これまでに膨大な量の大したことない悪事を重ねてきたであろうチンピラ共に腹が立ったのかというと、そうでもない。機嫌が悪かったかというとそうでもない。
ならばどうして――という思考は、少女の1つの動きによって妨げられた。
「あの……ありがとう」
「え?」と、ミオは間の抜けた声で応じた。
「ほら、助けてくれて。あのままじゃ、あたしはきっと危なかった」
少女は一瞬だけ伺うような上目遣いになり、
「きみ、前に会ったことがあるよね。覚えてる? 第六施設島だったと思うんだけど」
「たしか……駅のホームで見た女の子?」
しばらく迷った挙げ句、ミオは表情を取り繕うことにした。
首を縦に肯すと、少女はパッと顔の色を輝かせて、
「わ、やっぱり! こんなところで会うなんて偶然だよねっ! 名前、訊いてもいい?」
「え、えと……俺……」
答えられずにオドオドしていると、彼女は小首を傾げて ? の疑問詞を浮かべた。明るい深茶色の瞳で見詰められると、ミオはさらにたじたじになる。
少女はふいに神妙な顔つきを作ると、
「そうよね。急にヘンなこと訊いちゃってごめん。第六施設島、あれから色々あって大変だったんだもんね」
ミオは静かに首を垂れた。
もうずっと前のことにも思える話だ。ASEEが統一連合の隠し格納庫を奇襲したあと、第六施設島は事実上の崩壊を遂げた。帰る場所を失った住人たちはバラバラな場所への転居を余儀無くされ、避難生活は今でも続いているらしい。
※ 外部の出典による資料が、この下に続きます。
(* ===== verification/UmallocProps.v ===== *)
(** * The user allocator is correct

    The free list as a cyclic chain of headers in address order, and the
    bytes it covers.  Walks of free and malloc are followed on the chain; the
    theorem at the end is about whole programs of malloc and free. *)

From S2P Require Import Prelude Umalloc.

(** ** Chains of headers *)

Definition start (l : list (Z * Z)) (e : Z) : Z := match l with [] => e | (a, _) :: _ => a end.

Fixpoint chain (h : gmap Z header) (l : list (Z * Z)) (e : Z) : Prop :=
  match l with
  | [] => True
  | (a, k) :: l => h !! a = Some (Hdr (Some (start l e)) k) /\ chain h l e
  end.

Lemma start_app l1 l2 e : start (l1 ++ l2) e = start l1 (start l2 e).
Proof. by destruct l1 as [|[]]. Qed.

Lemma chain_app h l1 l2 e : chain h (l1 ++ l2) e <-> chain h l1 (start l2 e) /\ chain h l2 e.
Proof.
  induction l1 as [|[a k] l1 IH]; cbn [app chain]; [tauto|]. rewrite IH, start_app. tauto.
Qed.

Lemma chain_at h l1 a k l2 e : chain h (l1 ++ (a, k) :: l2) e -> h !! a = Some (Hdr (Some (start l2 e)) k).
Proof. rewrite chain_app. cbn. tauto. Qed.

Lemma chain_frame h h' l e : (forall a, a ∈ l.*1 -> h' !! a = h !! a) -> chain h l e -> chain h' l e.
Proof.
  induction l as [|[a k] l IH]; intros Hf; [done|]. cbn [chain fmap list_fmap] in *. intros [Ha Hc]. split.
  - rewrite Hf; [done|]. by left.
  - apply IH; [|done]. intros x Hx. apply Hf. by right.
Qed.

(** ** Address order *)

Fixpoint asc (lo : Z) (l : list (Z * Z)) : Prop :=
  match l with
  | [] => True
  | (a, k) :: l => lo < a /\ 0 <= k /\ asc (padd a k) l
  end.

Definition ending (lo : Z) (l : list (Z * Z)) : Z := foldl (fun _ '(a, k) => padd a k) lo l.

Lemma asc_app lo l1 l2 : asc lo (l1 ++ l2) <-> asc lo l1 /\ asc (ending lo l1) l2.
Proof. revert lo. induction l1 as [|[a k] l1 IH]; intros lo; cbn; [tauto|]. rewrite IH. tauto. Qed.

Lemma asc_weaken lo lo' l : lo' <= lo -> asc lo l -> asc lo' l.
Proof. destruct l as [|[a k] l]; cbn; [done|]. intros Hl (? & ? & ?). split_and!; [lia|done|done]. Qed.

Lemma ending_ge lo l : asc lo l -> lo <= ending lo l.
Proof.
  revert lo. induction l as [|[c u] l IH]; intros lo H; cbn; [lia|]. destruct H as (? & ? & H).
  specialize (IH _ H). fold (ending (padd c u) l). unfold padd, UNIT in *. lia.
Qed.

Lemma asc_bound lo l a k : asc lo l -> (a, k) ∈ l -> lo < a /\ 0 <= k /\ padd a k <= ending lo l.
Proof.
  revert lo. induction l as [|[b t] l IH]; intros lo Ha Hin; [by apply elem_of_nil in Hin|].
  destruct Ha as (H1 & H2 & H3). cbn [ending foldl]. fold (ending (padd b t) l).
  pose proof (ending_ge _ _ H3) as He.
  apply elem_of_cons in Hin as [[= -> ->]|Hin]; [done|].
  destruct (IH _ H3 Hin) as (? & ? & ?). unfold padd, UNIT in *. lia.
Qed.

(** Around a node, everything is on its side. *)
Lemma asc_mid lo l1 a k l2 b t : asc lo (l1 ++ (a, k) :: l2) ->
  ((b, t) ∈ l1 -> padd b t < a) /\ ((b, t) ∈ l2 -> padd a k < b).
Proof.
  intros H. apply asc_app in H as [H1 (H2 & H3 & H4)]. split; intros Hin.
  - destruct (asc_bound _ _ _ _ H1 Hin) as (_ & _ & ?). lia.
  - by destruct (asc_bound _ _ _ _ H4 Hin) as (? & _).
Qed.

Lemma asc_NoDup lo l : asc lo l -> NoDup l.*1.
Proof.
  revert lo. induction l as [|[a k] l IH]; intros lo H; [constructor|]. destruct H as (H1 & H2 & H3).
  constructor; [|by eapply IH]. intros Hin. apply list_elem_of_fmap in Hin as ([b t] & E & Hin). cbn in E. subst.
  destruct (asc_bound _ _ _ _ H3 Hin) as (? & _). unfold padd, UNIT in *. lia.
Qed.

(** ** Bytes *)

Definition inside (z : Z) (b : Z * Z) : Prop := fst b <= z < padd (fst b) (snd b).
Definition covers (l : list (Z * Z)) (z : Z) : Prop := Exists (inside z) l.

Lemma heap_covers_nil z : covers [] z <-> False.
Proof. apply Exists_nil. Qed.
Lemma heap_covers_cons z a k l : covers ((a, k) :: l) z <-> a <= z < padd a k \/ covers l z.
Proof. unfold covers. by rewrite Exists_cons. Qed.
Lemma covers_app z l1 l2 : covers (l1 ++ l2) z <-> covers l1 z \/ covers l2 z.
Proof. apply Exists_app. Qed.

(** ** The free list *)

Section list.
Context (base : Z).

Record free_ok (s : heap) (l : list (Z * Z)) : Prop := FreeOk {
  fo_base : 0 < base < brk s;
  fo_chain : chain (hdrs s) ((base, 0) :: l) base;
  fo_asc : asc base l;
  fo_size : Forall (fun b => 0 < snd b) l;
  fo_end : ending base l <= brk s <= 2147483648;
  fo_freep : freep s ∈ base :: l.*1 }.

Lemma nodes_asc s l : free_ok s l -> asc (base - 1) ((base, 0) :: l).
Proof. intros H. cbn. split_and!; [lia|lia|]. replace (padd base 0) with base by (unfold padd; lia). apply H. Qed.

(** The list is no longer than the map of headers. *)
Lemma nodes_length s l : free_ok s l -> (S (length l) <= size (hdrs s))%nat.
Proof.
  intros H. pose proof (asc_NoDup _ _ (nodes_asc s l H)) as Hnd. pose proof (fo_chain _ _ H) as Hc.
  replace (S (length l)) with (length ((base, 0) :: l).*1) by (by rewrite length_fmap).
  rewrite <-(size_dom (D := gset Z) (hdrs s)). rewrite <-(size_list_to_set (C := gset Z)) by done.
  apply subseteq_size. intros a Ha. rewrite elem_of_list_to_set in Ha. apply elem_of_dom.
  apply list_elem_of_fmap in Ha as ([b k] & -> & Hin). apply list_elem_of_split in Hin as (l1 & l2 & E).
  rewrite E in Hc. apply chain_at in Hc. by eexists.
Qed.

Lemma get_ptr_ret s a v k : hdrs s !! a = Some (Hdr (Some v) k) -> get_ptr a s = Ret v s.
Proof. intros H. unfold get_ptr, get_hdr, bind, get. by rewrite H. Qed.
Lemma get_size_ret s a o k : hdrs s !! a = Some (Hdr o k) -> get_size a s = Ret k s.
Proof. intros H. unfold get_size, get_hdr, bind, get. by rewrite H. Qed.
Lemma set_ptr_ret s a o k v : hdrs s !! a = Some (Hdr o k) ->
  set_ptr a v s = Ret tt (set_hdrs (<[a := Hdr (Some v) k]> (hdrs s)) s).
Proof. intros H. unfold set_ptr, get_hdr, bind, get. by rewrite H. Qed.
Lemma set_size_ret s a o k v : hdrs s !! a = Some (Hdr o k) ->
  set_size a v s = Ret tt (set_hdrs (<[a := Hdr o v]> (hdrs s)) s).
Proof. intros H. unfold set_size, modify. by rewrite H. Qed.

(** ** The walk of free *)

Lemma free_forward s bp l lo a k fuel :
  chain (hdrs s) ((a, k) :: l) base -> asc lo ((a, k) :: l) -> base <= a -> a < bp -> (bp ∉ l.*1) -> (length l < fuel)%nat ->
  exists l1 p n l2, (a, k) :: l = l1 ++ (p, n) :: l2 /\ free_loop fuel bp a s = Ret p s /\ p < bp /\
    (forall b, b ∈ l2.*1 -> bp < b).
Proof.
  revert lo a k fuel. induction l as [|[b t] l IH]; intros lo a k [|fuel] Hc Ha Hb Hbp Hnin Hf; cbn [length] in Hf; try lia;
    cbn [free_loop]; unfold bind; destruct Hc as [Hh Hc]; rewrite (get_ptr_ret _ _ _ _ Hh); cbn [start].
  - exists [], a, k, []. split; [done|]. destruct (Z.ltb_spec a bp), (Z.ltb_spec bp base), (Z.leb_spec base a); try lia; try done.
    split; [done|]. split; [done|]. intros b Hin. by apply elem_of_nil in Hin.
  - assert (Hab : a < b) by (destruct Ha as (_ & ? & ? & _); unfold padd, UNIT in *; lia).
    cbn [fmap list_fmap] in Hnin. apply not_elem_of_cons in Hnin as [Hne Hnin]. cbn [fst] in Hne.
    destruct (Z.ltb_spec a bp), (Z.ltb_spec bp b), (Z.leb_spec b a); try lia; cbn [andb orb].
    + exists [], a, k, ((b, t) :: l). split; [done|]. split; [done|]. split; [done|].
      intros x Hx. apply list_elem_of_fmap in Hx as ([y u] & -> & Hy). cbn.
      apply elem_of_cons in Hy as [[= -> ->]|Hy]; [done|]. destruct Ha as (_ & _ & _ & ? & Ha).
      destruct (asc_bound _ _ _ _ Ha Hy) as (? & _). unfold padd, UNIT in *. lia.
    + destruct (IH (padd a k) b t fuel Hc) as (l1 & p & n & l2 & E & Hl & ?); [apply Ha|lia|lia|done|lia|].
      exists ((a, k) :: l1), p, n, l2. rewrite E. done.
Qed.

Lemma free_backward s bp l lo a k fuel :
  chain (hdrs s) ((a, k) :: l) base -> asc lo ((a, k) :: l) -> base < bp -> bp < a ->
  free_loop (S (length l) + fuel) bp a s = free_loop fuel bp base s.
Proof.
  revert lo a k. induction l as [|[b t] l IH]; intros lo a k Hc Ha Hb Hbp; cbn [length Nat.add free_loop];
    unfold bind; destruct Hc as [Hh Hc]; rewrite (get_ptr_ret _ _ _ _ Hh); cbn [start].
  - destruct (Z.ltb_spec a bp), (Z.ltb_spec bp base), (Z.leb_spec base a); lia || done.
  - assert (Hab : a < b) by (destruct Ha as (_ & ? & ? & _); unfold padd, UNIT in *; lia).
    destruct (Z.ltb_spec a bp), (Z.ltb_spec bp b), (Z.leb_spec b a); try lia. cbn [andb orb].
    apply (IH (padd a k) b t); [done|apply Ha|done|lia].
Qed.

Lemma free_walk s l bp :
  free_ok s l -> base < bp -> (bp ∉ l.*1) ->
  exists l1 p n l2, (base, 0) :: l = l1 ++ (p, n) :: l2 /\ free_loop (free_fuel s) bp (freep s) s = Ret p s /\ p < bp /\
    (forall b, b ∈ l2.*1 -> bp < b).
Proof.
  intros H Hbp Hnin. pose proof (nodes_asc s l H) as Ha. pose proof (fo_chain _ _ H) as Hc. pose proof (nodes_length s l H) as Hn.
  destruct (list_elem_of_fmap_1 fst ((base, 0) :: l) (freep s) (fo_freep _ _ H)) as ([f k] & Ef & Hin). cbn in Ef. subst f.
  apply list_elem_of_split in Hin as (l1 & l2 & E). rewrite E in Ha, Hc.
  assert (Hlen : (length l1 + length l2 = length l)%nat) by (apply (f_equal length) in E; rewrite length_app in E; cbn in E; lia).
  pose proof Ha as Ha2. apply asc_app in Ha2 as [_ Ha2]. pose proof Hc as Hc2. apply chain_app in Hc2 as [_ Hc2].
  assert (Hnin2 : bp ∉ ((base, 0) :: l).*1) by (cbn; apply not_elem_of_cons; split; [lia|done]). rewrite E, fmap_app in Hnin2.
  apply not_elem_of_app in Hnin2 as [_ Hnin2]. cbn in Hnin2. apply not_elem_of_cons in Hnin2 as [Hne Hnin2].
  unfold free_fuel. destruct (decide (freep s < bp)) as [Hlt|Hge].
  - assert (Hbf : base <= freep s).
    { pose proof (fo_freep _ _ H) as Hf. apply elem_of_cons in Hf as [->|Hf]; [lia|].
      apply list_elem_of_fmap in Hf as ([b t] & -> & Hb). destruct (asc_bound _ _ _ _ (fo_asc _ _ H) Hb) as (? & _). cbn. lia. }
    destruct (free_forward s bp l2 _ (freep s) k (2 * size (hdrs s) + 2) Hc2 Ha2) as (m1 & p & n & m2 & E2 & ?); [done|done|done|lia|].
    exists (l1 ++ m1), p, n, m2. split; [|done]. by rewrite E, E2, <-app_assoc.
  - replace (2 * size (hdrs s) + 2)%nat with (S (length l2) + (2 * size (hdrs s) + 2 - S (length l2)))%nat by lia.
    rewrite (free_backward s bp l2 _ (freep s) k _ Hc2 Ha2) by lia. rewrite <-E in Ha, Hc.
    apply (free_forward s bp l _ base 0 _ Hc Ha); lia || done.
Qed.
(** ** Joining neighbours *)

Lemma join_next_ok s bp n o l2 :
  hdrs s !! bp = Some (Hdr o n) -> chain (hdrs s) l2 base -> 0 < base < bp -> 0 < n ->
  padd bp n <= brk s -> asc bp l2 -> ending bp l2 <= brk s -> brk s <= 2147483648 ->
  exists h n' l3, join_next bp (start l2 base) s = Ret tt (set_hdrs h s) /\
    h !! bp = Some (Hdr (Some (start l3 base)) n') /\ (forall x, x <> bp -> h !! x = hdrs s !! x) /\
    (l2 = l3 /\ n' = n /\ padd bp n <> start l2 base \/ exists m, l2 = (padd bp n, m) :: l3 /\ n' = n + m).
Proof.
  intros Hbp Hc Hb Hn Hin Ha He Hmax. unfold join_next, bind. rewrite (get_size_ret _ _ _ _ Hbp).
  destruct (Z.eqb_spec (padd bp n) (start l2 base)) as [E|E].
  - destruct l2 as [|[q m] l3]; cbn [start] in *; [unfold padd, UNIT in *; lia|]. destruct Hc as [Hq Hc].
    rewrite (get_size_ret _ _ _ _ Hq), (set_size_ret _ _ _ _ _ Hbp). set (s1 := set_hdrs _ s).
    destruct Ha as (_ & Hm & Ha). assert (Hu : u32 (n + m) = n + m).
    { apply u32_small. pose proof (ending_ge _ _ Ha) as Hend. cbn in He. fold (ending (padd q m) l3) in He.
      unfold padd, UNIT, u32_mod in *. lia. }
    assert (Hqne : q <> bp) by (unfold padd, UNIT in *; lia).
    assert (Hq1 : hdrs s1 !! q = Some (Hdr (Some (start l3 base)) m)) by (cbn; by rewrite lookup_insert_ne).
    rewrite (get_ptr_ret s1 _ _ _ Hq1), (set_ptr_ret s1 _ o (u32 (n + m))) by (cbn; by rewrite lookup_insert_eq).
    eexists _, (n + m), l3. split; [done|]. rewrite Hu. split; [by rewrite lookup_insert_eq|]. split.
    + intros x Hx. cbn. by rewrite !lookup_insert_ne.
    + right. exists m. by rewrite E.
  - rewrite (set_ptr_ret _ _ _ _ _ Hbp). eexists _, n, l2. split; [done|]. split; [by rewrite lookup_insert_eq|].
    split; [|by left]. intros x Hx. by rewrite lookup_insert_ne.
Qed.
(** The node [p] and the block at [bp] behind it. *)
Definition joined (p k bp n : Z) : list (Z * Z) := if padd p k =? bp then [(p, k + n)] else [(p, k); (bp, n)].

Lemma join_prev_ok s p k v bp n r :
  hdrs s !! p = Some (Hdr v k) -> hdrs s !! bp = Some (Hdr (Some r) n) -> p <> bp -> 0 <= k + n < u32_mod ->
  exists h, join_prev p bp s = Ret tt (set_hdrs h s) /\ (forall x, x <> p -> h !! x = hdrs s !! x) /\
    chain h (joined p k bp n) r.
Proof.
  intros Hp Hbp Hne Hk. unfold join_prev, bind, joined. rewrite (get_size_ret _ _ _ _ Hp).
  destruct (Z.eqb_spec (padd p k) bp) as [E|E].
  - rewrite (get_size_ret _ _ _ _ Hbp), (set_size_ret _ _ _ _ _ Hp). set (s1 := set_hdrs _ s).
    rewrite (get_ptr_ret s1 _ r n) by (cbn; by rewrite lookup_insert_ne).
    rewrite (set_ptr_ret s1 _ v (u32 (k + n))) by (cbn; by rewrite lookup_insert_eq).
    eexists. split; [done|]. cbn. split; [intros x Hx; by rewrite !lookup_insert_ne|].
    rewrite lookup_insert_eq, u32_small by done. done.
  - rewrite (set_ptr_ret _ _ _ _ _ Hp). eexists. split; [done|]. cbn. split; [intros x Hx; by rewrite lookup_insert_ne|].
    rewrite lookup_insert_eq, lookup_insert_ne, Hbp by done. done.
Qed.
そうしてASEEと統一連合の戦争は再開した。半年の休戦は窓ガラスを蹴破るようにして終わりを告げ、新たな銃声と悲鳴が始まった。第六施設島から始まった戦火は、瞬くして世界中に広がっていった。
その中心にはミオとレナの2人がいたハズだ。
そうだ。この戦争の中心には俺たちがいる。
ぐ、と悟られないように右の拳を握る。目の前に立っているのは敵となる少女だ。統一連合の中でも"2強"と称されるほどのエースパイロットが、いま自分の目の前に、手の届く距離に居る。
ミオは喉の奥から声を絞った。
「きみの方こそ……どうしてこんな場所に居るんだ?」
「あたし? ま、まぁ深い理由は長くなるし面倒だから省くけど、簡単に言うと仕事ってやつかな。あなたは?」
「いや、特に理由は。でも」
「でも?」
ミオはとっさに嘘をついた。
母艦である<オーガスタス>で近くに来ていて、敵である統一連合の偵察に来たなんて、とてもじゃないが言えない。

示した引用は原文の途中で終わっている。